There is no one who, having been humiliated, vexed, outraged -- who felt himself to be the most unfortunate being on the earth, at the same time the noblest, the best, the most human being, and who, at the same time and all together, experienced his unhappiness and felt himself to be happy and strong, and who felt on his back and on his face, without warming, without motivation, for the pure pleasure of hurting and humiliating, the icy fist of the carceral beast -- no one who, having seen himself dragged into solitary [confinement] for rebellion and, in it, slapped on the face and trampled on the feet, hearing his bones crack and seeing his blood flow until he fell on the ground like a mass -- no one who, after having suffered tortures inflicted by other men, having been obliged to feel his powerlessness and to curse and blaspheme because of this, to also begin to gather together his strength for another time -- no one who, receiving punishment and outrages, became aware of the injustice of punishment and the infamy of outrages and, having this awareness, proposed to finish off the privilege that grants to some people the ability to punish and outrage -- no one, finally, who was held captive in prison or held captive in the world, understanding the tragedy of the men condemned to obey in silence and blindly the orders that they received -- [there is no one] who does not know the depths of sorrow of keeping quiet and obeying. To desire to speak and to keep quiet, to desire to sing and remain mute, to desire to laugh and have to, by force, strangle the laughter in one's mouth, to desire to love and be condemned to swim in the mud of hatred!
I passed through the barracks, and there I learned to hate. I passed through the prison, and there, among the tears and the suffering, strangely, I learned to love, to love intensely.
In the barracks, I almost lost my personality, so rigorous was the treatment that I experienced, because one wanted to inculcate in me a stupid discipline. In prison, through many struggles, I re-found my personality, each time being more rebellious to all that was imposed on me. Previously, I had learned to hate, from the lowest to the highest levels, all of the hierarchies; but, in prison, in the most sorrowful pain, I learned to love the misfortunate, my brothers, while I conserved, pure and clear, my hatred of hierarchies that the barracks had nourished. Prisons and barracks are the same thing: despotism and the free exercise of the bad nature by some, for the suffering of all. The barracks do not teach anything that does not damage physical and mental health; and the prison does not correct.

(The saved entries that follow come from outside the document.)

Definition add (self : AllSenders) (s : C) (w : W) : W :=
  (unbounded_send (sender self) (AddSender s) w).2.
Definition add_fastest_to (self : AllSenders) (millis : Z) (addr : IpAddr) (s : C) (w : W) : W :=
  (unbounded_send (sender self) (AddFastestTo millis addr s) w).2.
Definition send_to_fastest (self : AllSenders) (addr : IpAddr) (data : bytes) (w : W) : W :=
  (unbounded_send (sender self) (SendToFastest addr data : AllSendersMessage C) w).2.
Definition clean_broken_senders (self : AllSenders) (w : W) : W :=
  (unbounded_send (sender self) (CleanBrokenSenders : AllSendersMessage C) w).2.
Definition send_all (self : AllSenders) (data : bytes) (w : W) : W :=
  (unbounded_send (sender self) (SendToAll data : AllSendersMessage C) w).2.
End handle.
Arguments AllSenders : clear implicits.

(** ** What the task promises *)

Section spec.
Context {C : Type} `{!EqDecision C}.

(** How many times a sender is registered. *)
Definition registrations (c : C) (ss : list C) : nat := length (filter (c =.) ss).

(** The announcements of [addr] among the messages, in order of arrival. *)
Definition announcements (addr : IpAddr) (msgs : list (AllSendersMessage C)) : list (Z * C) :=
  omap (λ msg, match msg with
               | AddFastestTo millis a s => if decide (a = addr) then Some (millis, s) else None
               | _ => None
               end) msgs.

(** [r] is the newest announcement, and the first to arrive of those as new. *)
Definition newest_first (anns : list (Z * C)) (r : Z * C) : Prop :=
  ∃ before after, anns = before ++ r :: after
    ∧ Forall (λ x, x.1 < r.1) before ∧ Forall (λ x, x.1 <= r.1) after.
(* ===== verification/Framing.v ===== *)
(** The encrypted and authenticated framing of a link
    ([rust/src/legacy_tcp.rs]): the keystream, the keyed hashes, the body of the
    sending loop and the receiving loop.

    The two sides of a connection ([connect_impl] and [handle_connection]) run
    the same two loops, with the yield points in another order; both are mapped
    to the definitions here. *)
From S2P Require Import Prelude Gimli Channel.

(** ** Keystream *)

Record KeystreamGen := MkKeystreamGen { gimli_state : GimliState; n : nat }.

(** [state.buf_mut()[0..8].copy_from_slice(&len.to_le_bytes()); state.permute()]. *)
Definition put_len (g : GimliState) (len : nat) : GimliState :=
  permute (buf_mut g (write_prefix (to_le_bytes 8 (Z.of_nat len)))).

(** [for chunk in buf.chunks(RATE_BYTES) { xor the chunk; permute }]. *)
Definition absorb_all (g : GimliState) (data : bytes) : GimliState :=
  foldl absorb_block g (chunks RATE_BYTES data).

Definition new (key : bytes) : KeystreamGen :=
  MkKeystreamGen (absorb_all (put_len Gimli.new (length key)) key) 0.

Definition next (ks : KeystreamGen) : Z * KeystreamGen :=
  let byte := buf (gimli_state ks) !!! n ks in
  let n := S (n ks) in
  if decide (n = 16%nat) then (byte, MkKeystreamGen (permute (gimli_state ks)) 0)
  else (byte, MkKeystreamGen (gimli_state ks) n).

(** [for byte in data.iter_mut() { *byte ^= keystream.next() }]. *)
Fixpoint xor_stream (ks : KeystreamGen) (data : bytes) : bytes * KeystreamGen :=
  match data with
  | [] => ([], ks)
  | b :: data =>
      let '(k, ks) := next ks in
      let '(data, ks) := xor_stream ks data in
      (Z.lxor b k :: data, ks)
  end.

(** ** Keyed hashes *)

Definition multigimli3 (x y z : bytes) : bytes :=
  let g := put_len (put_len (put_len Gimli.new (length x)) (length y)) (length z) in
  take 16 (buf (foldl absorb_all g [x; y; z])).

Definition multigimli2 (x y : bytes) : bytes :=
  let g := put_len (put_len Gimli.new (length x)) (length y) in
  take 16 (buf (foldl absorb_all g [x; y])).

(** ** Sending *)

(** One packet of the sending loop: length, data and MAC, encrypted in place. *)
Definition seal (mac_key : bytes) (ks : KeystreamGen) (data : bytes) : bytes * KeystreamGen :=
  let mac := multigimli2 mac_key data in
  let packet_data := to_le_bytes 2 (wrap 16 (Z.of_nat (length data))) ++ data ++ mac in
  xor_stream ks packet_data.
(* ===== verification/Tun.v ===== *)
(** The TUN interfaces ([rust/src/linux_tuntap.rs], [rust/src/mac_tuntap.rs]): the
    task that turns the IP packets of the operating system into packets of the
    mesh, the task that hands packets of the mesh to it, and the route creator.

    Reads and writes of the interface are arguments: what each read gave, and
    what each write answered. *)
From S2P Require Import Prelude IpAddr SeenPackets Channel AllSenders World Framing MeshNode.

(** A read of the interface: an error, or the bytes of one packet (at most the
    2048 of the buffer); no bytes at all is the end of the interface. *)
Inductive Read :=
| ReadErr
| ReadOk (data : bytes).

(** The destination of an IP packet, if its version and length are right. *)
Definition target_addr (packet : bytes) : outcome (option IpAddr) :=
  b0 ← index packet 0;
  let ip_version := Z.shiftr (Z.land b0 0xF0) 4 in
  if (ip_version =? 4) && (20 <=? length packet)%nat then
    buf ← slice packet 16 20; addr ← ipv4_from_buf buf; mret (Some addr)
  else if (ip_version =? 6) && (40 <=? length packet)%nat then
    buf ← slice packet 24 40; addr ← ipv6_from_buf buf; mret (Some addr)
  else mret None.

Definition netpacket (millis : Z) (packet : bytes) : bytes := to_le_bytes 8 millis ++ [3] ++ packet.

Section forward.
Context {W C S : Type} `{mpsc_s : Mpsc W S (AllSendersMessage C)} (all_senders : AllSenders S).

Definition forward (millis : Z) (packet : bytes) (w : W) : outcome W :=
  addr ← target_addr packet;
  match addr with
  | Some target_addr => mret (send_to_fastest all_senders target_addr (netpacket millis packet) w)
  | None => mret w
  end.
End forward.

(** ** Linux *)
Module Linux.
Section run.
Context {W C S : Type} `{mpsc_s : Mpsc W S (AllSendersMessage C)} (all_senders : AllSenders S).

(** The task from the interface to the network, on the reads so far and the
    times at which they are forwarded: the channels, and whether it has ended. *)
Fixpoint tun_to_network (reads : list (Z * Read)) (w : W) : outcome (bool * W) :=
  match reads with
  | [] => mret (false, w)
  | (_, ReadErr) :: reads => tun_to_network reads w
  | (_, ReadOk []) :: _ => mret (true, w)
  | (millis, ReadOk packet) :: reads => w ← forward all_senders millis packet w; tun_to_network reads w
  end.
End run.

(** The task from the network to the interface: the packets written. A write
    that fails ends the node. *)
Fixpoint network_to_tun (write : nat → result nat) (i : nat) (packets : list bytes) : outcome (list bytes) :=
  match packets with
  | [] => mret []
  | packet :: packets =>
      match write i with
      | Err _ => Panic "called `Result::unwrap()` on an `Err` value"
      | Ok _ => rest ← network_to_tun write (Datatypes.S i) packets; mret (packet :: rest)
      end
  end.

Definition route_cmd (addr : IpAddr) : string :=
  let '(version, prefix_len) := match addr with V4 _ _ _ _ => ("4", "32") | _ => ("6", "128") end%string in
  foldr String.append ""%string ["ip -"; version; " route add "; fmt addr; "/"; prefix_len; " dev smolmesh1"]%string.

(** The task of [route_creator], on the addresses received: the commands it runs. *)
Fixpoint route_creator (already_added : gset IpAddr) (addrs : list IpAddr) : list string * gset IpAddr :=
  match addrs with
  | [] => ([], already_added)
  | addr :: addrs =>
      if bool_decide (addr ∈ already_added) then route_creator already_added addrs else
      let '(cmds, already_added) := route_creator ({[addr]} ∪ already_added) addrs in
      (route_cmd addr :: cmds, already_added)
  end.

With this judgment, with this experience -- experience acquired because my life had bathed in sorrow --, when I heard, at the foot of the mountain, the order for militarization that came prowling around, I felt in an instant that my being had collapsed, because I saw clearly that the audacious guerrillero[5] of the Revolution would die, so as to continue by leading the existence that, in the barracks and in prison, stripped me of all personal attributes; so as to fall once more into the abyss of obedience, into the bestial somnambulism in which is conducted the discipline of the barracks and the prison, which both value. And, grasping with rage my gun, which was then my shelter, and looking at enemy and "friend," looking before and behind the lines, I cast a malediction similar to those I cast when, as a rebel, one led me to the dungeon, and I drove back a tear, similar to those that escaped from me, when no one could see them, to the extent of my powerlessness. And I saw well that the hypocrites who desired to make of the world a barracks and a prison are the same ones, the same ones, the same ones who, yesterday, in the dungeons, cracked our bones, us, men -- men.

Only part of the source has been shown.